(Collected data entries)
::::

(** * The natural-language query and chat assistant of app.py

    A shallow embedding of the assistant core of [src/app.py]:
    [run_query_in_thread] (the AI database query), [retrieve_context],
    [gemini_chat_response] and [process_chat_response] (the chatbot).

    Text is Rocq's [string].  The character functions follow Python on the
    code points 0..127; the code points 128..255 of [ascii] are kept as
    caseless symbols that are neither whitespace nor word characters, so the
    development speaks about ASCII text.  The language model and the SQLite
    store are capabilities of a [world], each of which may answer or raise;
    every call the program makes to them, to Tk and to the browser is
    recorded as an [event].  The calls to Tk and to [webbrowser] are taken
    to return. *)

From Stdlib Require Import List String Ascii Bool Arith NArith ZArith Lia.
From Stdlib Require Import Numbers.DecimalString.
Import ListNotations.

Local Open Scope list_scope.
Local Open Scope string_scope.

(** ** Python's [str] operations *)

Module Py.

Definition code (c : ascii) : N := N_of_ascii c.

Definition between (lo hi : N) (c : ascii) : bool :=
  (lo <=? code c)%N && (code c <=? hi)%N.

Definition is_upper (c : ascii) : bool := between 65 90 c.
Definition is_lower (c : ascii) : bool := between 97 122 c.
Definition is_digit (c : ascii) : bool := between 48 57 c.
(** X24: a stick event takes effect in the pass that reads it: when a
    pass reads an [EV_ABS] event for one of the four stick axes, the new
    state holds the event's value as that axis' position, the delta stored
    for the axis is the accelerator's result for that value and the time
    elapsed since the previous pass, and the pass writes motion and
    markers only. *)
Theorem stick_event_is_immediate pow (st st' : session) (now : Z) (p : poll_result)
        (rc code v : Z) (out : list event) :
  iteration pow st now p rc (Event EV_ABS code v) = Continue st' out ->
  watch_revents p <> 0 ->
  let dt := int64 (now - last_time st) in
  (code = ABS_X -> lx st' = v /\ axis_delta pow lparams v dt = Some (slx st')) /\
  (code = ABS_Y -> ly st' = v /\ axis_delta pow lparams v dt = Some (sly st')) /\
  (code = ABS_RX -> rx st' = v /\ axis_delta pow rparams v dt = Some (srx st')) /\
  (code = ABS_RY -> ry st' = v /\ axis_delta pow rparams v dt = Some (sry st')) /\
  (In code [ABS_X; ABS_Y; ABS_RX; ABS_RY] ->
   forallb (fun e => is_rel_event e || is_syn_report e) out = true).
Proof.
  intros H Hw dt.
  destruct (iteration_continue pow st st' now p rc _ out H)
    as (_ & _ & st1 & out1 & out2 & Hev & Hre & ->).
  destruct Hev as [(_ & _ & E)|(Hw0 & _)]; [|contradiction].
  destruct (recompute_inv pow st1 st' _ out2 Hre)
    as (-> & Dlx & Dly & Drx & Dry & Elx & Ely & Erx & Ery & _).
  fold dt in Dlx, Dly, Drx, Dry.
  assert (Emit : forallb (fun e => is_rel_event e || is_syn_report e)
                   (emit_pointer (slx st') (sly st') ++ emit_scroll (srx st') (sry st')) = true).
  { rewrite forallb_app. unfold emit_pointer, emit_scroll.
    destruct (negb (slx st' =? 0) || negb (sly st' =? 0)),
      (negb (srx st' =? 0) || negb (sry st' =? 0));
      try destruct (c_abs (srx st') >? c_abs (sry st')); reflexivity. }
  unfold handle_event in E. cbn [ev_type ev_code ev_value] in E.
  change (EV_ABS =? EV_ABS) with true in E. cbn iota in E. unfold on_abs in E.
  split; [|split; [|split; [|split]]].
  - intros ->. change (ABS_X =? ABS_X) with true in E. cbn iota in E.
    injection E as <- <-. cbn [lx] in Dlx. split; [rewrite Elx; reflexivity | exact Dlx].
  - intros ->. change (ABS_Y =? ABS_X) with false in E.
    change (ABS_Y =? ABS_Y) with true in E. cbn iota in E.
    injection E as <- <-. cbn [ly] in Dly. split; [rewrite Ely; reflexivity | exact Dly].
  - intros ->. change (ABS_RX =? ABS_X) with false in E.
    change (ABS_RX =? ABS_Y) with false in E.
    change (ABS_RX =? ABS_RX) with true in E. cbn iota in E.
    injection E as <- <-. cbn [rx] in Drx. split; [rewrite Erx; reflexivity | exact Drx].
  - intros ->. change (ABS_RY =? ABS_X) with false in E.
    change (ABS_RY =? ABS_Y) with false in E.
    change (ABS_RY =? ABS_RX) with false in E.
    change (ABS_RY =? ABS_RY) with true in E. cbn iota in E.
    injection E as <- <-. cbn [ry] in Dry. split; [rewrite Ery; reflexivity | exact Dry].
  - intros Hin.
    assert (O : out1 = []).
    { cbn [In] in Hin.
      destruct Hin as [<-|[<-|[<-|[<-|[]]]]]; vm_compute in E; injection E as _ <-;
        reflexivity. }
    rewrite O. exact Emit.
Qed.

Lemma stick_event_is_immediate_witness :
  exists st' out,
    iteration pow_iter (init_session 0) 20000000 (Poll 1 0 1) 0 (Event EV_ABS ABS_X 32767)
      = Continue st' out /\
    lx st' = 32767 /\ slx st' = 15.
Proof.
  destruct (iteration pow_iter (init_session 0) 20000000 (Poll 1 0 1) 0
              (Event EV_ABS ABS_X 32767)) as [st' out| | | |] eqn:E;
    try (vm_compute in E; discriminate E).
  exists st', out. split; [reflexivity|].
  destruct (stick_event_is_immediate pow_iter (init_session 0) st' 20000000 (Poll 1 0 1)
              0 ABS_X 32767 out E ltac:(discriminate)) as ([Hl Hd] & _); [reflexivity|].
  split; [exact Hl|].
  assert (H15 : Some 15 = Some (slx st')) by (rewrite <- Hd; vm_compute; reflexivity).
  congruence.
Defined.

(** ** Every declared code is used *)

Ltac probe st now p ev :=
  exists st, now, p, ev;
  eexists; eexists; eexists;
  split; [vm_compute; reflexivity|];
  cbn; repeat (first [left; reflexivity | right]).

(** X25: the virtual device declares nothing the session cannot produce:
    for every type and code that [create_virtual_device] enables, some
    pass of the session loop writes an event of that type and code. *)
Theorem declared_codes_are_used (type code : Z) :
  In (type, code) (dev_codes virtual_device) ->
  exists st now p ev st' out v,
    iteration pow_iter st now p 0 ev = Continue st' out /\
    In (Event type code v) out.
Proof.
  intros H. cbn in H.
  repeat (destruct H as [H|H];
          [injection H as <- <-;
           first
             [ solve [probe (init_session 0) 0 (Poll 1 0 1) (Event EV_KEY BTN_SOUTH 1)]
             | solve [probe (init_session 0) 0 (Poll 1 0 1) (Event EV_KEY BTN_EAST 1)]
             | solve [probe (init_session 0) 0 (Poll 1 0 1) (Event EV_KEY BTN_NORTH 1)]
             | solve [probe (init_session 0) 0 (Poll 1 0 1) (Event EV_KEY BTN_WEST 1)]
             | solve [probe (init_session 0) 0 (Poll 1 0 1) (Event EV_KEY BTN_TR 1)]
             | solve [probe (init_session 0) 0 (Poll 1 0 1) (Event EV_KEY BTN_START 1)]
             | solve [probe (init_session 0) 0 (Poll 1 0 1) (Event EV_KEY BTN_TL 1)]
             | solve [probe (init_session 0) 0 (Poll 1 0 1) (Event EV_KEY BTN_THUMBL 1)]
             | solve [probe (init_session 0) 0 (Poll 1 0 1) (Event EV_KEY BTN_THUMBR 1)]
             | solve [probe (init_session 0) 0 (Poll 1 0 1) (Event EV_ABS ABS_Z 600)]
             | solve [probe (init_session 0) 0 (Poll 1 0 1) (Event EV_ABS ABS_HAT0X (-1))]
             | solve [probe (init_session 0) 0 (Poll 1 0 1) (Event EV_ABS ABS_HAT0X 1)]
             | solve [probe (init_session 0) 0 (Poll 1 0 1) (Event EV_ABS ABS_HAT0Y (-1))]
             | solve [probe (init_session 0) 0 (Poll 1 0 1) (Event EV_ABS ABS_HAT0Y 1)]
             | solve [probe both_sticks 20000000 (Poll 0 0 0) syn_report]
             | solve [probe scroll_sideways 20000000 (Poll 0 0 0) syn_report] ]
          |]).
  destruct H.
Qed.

::::

What needs to be done:
Give back the records word for word. Start at the first line, end at the line containing "pass reads an", and include both.

Solution to this exercise:
(** * The natural-language query and chat assistant of app.py

    A shallow embedding of the assistant core of [src/app.py]:
    [run_query_in_thread] (the AI database query), [retrieve_context],
    [gemini_chat_response] and [process_chat_response] (the chatbot).

    Text is Rocq's [string].  The character functions follow Python on the
    code points 0..127; the code points 128..255 of [ascii] are kept as
    caseless symbols that are neither whitespace nor word characters, so the
    development speaks about ASCII text.  The language model and the SQLite
    store are capabilities of a [world], each of which may answer or raise;
    every call the program makes to them, to Tk and to the browser is
    recorded as an [event].  The calls to Tk and to [webbrowser] are taken
    to return. *)

From Stdlib Require Import List String Ascii Bool Arith NArith ZArith Lia.
From Stdlib Require Import Numbers.DecimalString.
Import ListNotations.

Local Open Scope list_scope.
Local Open Scope string_scope.

(** ** Python's [str] operations *)

Module Py.

Definition code (c : ascii) : N := N_of_ascii c.

Definition between (lo hi : N) (c : ascii) : bool :=
  (lo <=? code c)%N && (code c <=? hi)%N.

Definition is_upper (c : ascii) : bool := between 65 90 c.
Definition is_lower (c : ascii) : bool := between 97 122 c.
Definition is_digit (c : ascii) : bool := between 48 57 c.
(** X24: a stick event takes effect in the pass that reads it: when a
    pass reads an [EV_ABS] event for one of the four stick axes, the new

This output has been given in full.